Navigating the maze of new digital manufacturing technologies can be difficult. Which is right for your business? What makes work easier for your team? Your customers? What will fix your problem? What will give you headaches? How much automation do you really need? Who can help you sort it all out?
Single Source Technologies (SST) offers advice on how to best approach the newest manufacturing technologies. SST Vice President of Michigan Sales, Keith Kauzlarich, works in Auburn Hills, Michigan and closely watches the digital shift in manufacturing right now. His team of experts combine their knowledge of CNC machine tools, engineering services, and the latest technologies in the machine tool industry to help manufacturers become more competitive.
Kauzlarich says the industry is changing fast and companies are under a tremendous amount of pressure. Business leaders have to rethink strategies every day, a challenge for every entrepreneur, and one that he feels can only be addressed by smart investments in game-changing manufacturing technology.
He explains that there are rough headwinds in the machining industry; many companies are facing an aging and retiring workforce and it’s challenging to find good skilled labor to keep companies growing with a new generation. SST finds this as an opportunity for its team to consult and bring new technologies, with automation when applicable, so companies can be more productive and competitive with the same team of people.
SST is keen to bring its clients into the process of improving a workplace, which is why it focuses on educating customers. Kauzlarich feels that many manufacturers sell a machine and assume that a customer’s knowledge is sufficient, whereas SST customers can find out more about how to get the best performance of a machine tool and what new technologies to apply. SST is creating new digital tools to help educate customers. Transforming SST’s approach to the market is just as important to Kauzlarich.
He adds that customers are often encouraged to incorporate analytics into their process for manufacturing. New technology gives a real-time tool for understanding machine spindle utilization and the customer’s potential causes of inefficiencies. SST frequently holds multi-day classes to inform users about high-performance machines and the ins and outs of how one works, which in turn helps customers optimize processes and better understand equipment and new digital technologies.
Kauzlarich touts Makino’s new digital technology, MHmax, as an effective tool for promoting health and predicting failure in machine tools. Using a series of sensors, MHmax can help to avoid unplanned downtime while analyzing potential hardware problems. He emphasizes that Makino equipment is worth the investment when factoring in the hidden operating expenses and the twenty to thirty percent less tool life customers would get from the equipment of some other manufacturers.
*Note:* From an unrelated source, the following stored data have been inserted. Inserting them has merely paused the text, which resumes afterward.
(** Who gets past the Google gate.  A request is let through as [e]
    exactly when its path is not one of the two the sign-in serves itself and
    its cookie opens under the proxy's key to a token for [e] that has not
    expired, with [e] in a domain of this endpoint's list. *)
Theorem google_gate_exact now creds req g debug e :
  handle_google_auth token_secret_key now creds req g debug = Ok (Passed e) <->
  exists c p token sealed plain t,
    creds !! g = Some c /\ get_path req = Ok p /\ own_path p = false /\
    get_cookie req AUTHORIZED_COOKIE_NAME = Ok (Some token) /\
    from_base_64 token = Some sealed /\ aes_decrypt token_secret_key sealed = Some plain /\
    prost_decode plain = Some t /\ now <= expires t /\ email t = e /\ domain_is_allowed c e = true.
Proof.
  unfold handle_google_auth, get_authorization_token, own_path. split.
  - destruct (creds !! g) as [c|] eqn:Hc; cbn [unwrap mbind outcome_bind]; [|done].
    destruct (get_path req) as [p| |] eqn:Hp; cbn [map_err mbind outcome_bind]; try done.
    destruct (Str.eq_ignore_ascii_case p LOGOUT_PATH) eqn:Hl; [done|].
    destruct (get_cookie req AUTHORIZED_COOKIE_NAME) as [token| |] eqn:Hk; cbn [map_err mbind outcome_bind]; try done.
    destruct (Str.eq_ignore_ascii_case p AUTHORIZED_PATH) eqn:Ha.
    + destruct (token ≫= resolve token_secret_key now) as [x|]; [by destruct (negb _)|].
      destruct (get_query_string_param req (bs "code")) as [[q|]| |]; cbn [map_err unwrap mbind outcome_bind]; try done.
      destruct (resolve_email req q c debug); cbn [map_err mbind outcome_bind]; try done. by destruct (negb _).
    + destruct token as [token|]; cbn [mbind option_bind]; [|done]. unfold resolve.
      destruct (from_base_64 token) as [sealed|] eqn:Hb; cbn [mbind option_bind]; [|done].
      destruct (aes_decrypt token_secret_key sealed) as [plain|] eqn:Hd; cbn [mbind option_bind]; [|done].
      destruct (prost_decode plain) as [t|] eqn:Ht; cbn [mbind option_bind]; [|done].
      destruct (Z.ltb_spec (expires t) now); [done|].
      destruct (domain_is_allowed c (email t)) eqn:Hdom; cbn [negb]; [|done]. intros [= <-].
      exists c, p, token, sealed, plain, t. by rewrite Hl.
  - intros (c & p & token & sealed & plain & t & -> & -> & Hown & -> & Hb & Hd & Ht & Hexp & <- & Hdom).
    apply orb_false_iff in Hown as [Hl Ha]. cbn [unwrap map_err mbind outcome_bind]. rewrite Hl, Ha.
    cbn [mbind option_bind]. unfold resolve. rewrite Hb. cbn [mbind option_bind]. rewrite Hd. cbn [mbind option_bind].
    rewrite Ht. cbn [mbind option_bind]. destruct (Z.ltb_spec (expires t) now); [lia|]. by rewrite Hdom.
Qed.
Kauzlarich recalls that the company has always approached customers as consultants. This involves visiting companies and analyzing their business to assess what technologies and process strategies will help them in the long run. He adds that it’s “not just about responding to customers’ questions, but [also about] giving counsel and direction to reducing lead times and improving quality and costs.
“Our job,” Kauzlarich notes, “is to make sure [customers] are equipped in every area, from programming to the right holder, cutter, strategy they’re using in programming, [or] fixture concept [in order to] get the best performance out of that machine tool and the best tool life and lower their piece price cost.”
Another piece of technology that has grabbed much attention is Athena. Athena is a platform which allows voice control of machine tools. Unlike current offerings, Athena is designed specifically for manufacturers and can allow even an untrained operator to safely and efficiently operate a machine tool. Kauzlarich calls Athena a “game-changing technology,” and one that routinely awes customers, as it allows workers of any skill level to operate complex pieces of machinery by voice or bring important manufacturing information straight to the machine.
Kauzlarich is excited about the ways in which this technology will help companies address some of its workforce challenges. Athena can teach inexperienced individuals to understand and use machine tools better while increasing productivity in the workplace. Customers are keen to reduce lead times across the board, and SST will continue to look for new cutting-edge technologies that operators can use on a daily basis to improve that.
Kauzlarich summarizes three differences between SST and its competition. The company has had great success with employee retention, especially among those with a tremendous amount of industry knowledge. The caliber of its equipment is something which he calls a “foundational difference” of the company. The third factor is its consulting capabilities, as it is more about analyzing a customer’s process and suggesting the right technology and direction rather than selling a machine. The goal is always to provide the best solution for the lowest piece price cost.
Despite the slowdown in the automotive industry in Michigan, there is still a great deal of excitement, as far as Single Source Technologies is concerned. This “digital transformation” of its clients is what SST is after most of all, but Kauzlarich admits that it takes both good machines and good processes to make it work. At present, SST has more than one hundred automated cells in the state of Michigan and Windsor, Ontario alone, and it plans to keep building on that success.
With exciting new technologies at the forefront and a solid philosophy of experience and education as its guide, Single Source Technologies looks to be a commanding force in its industry for a long time to come.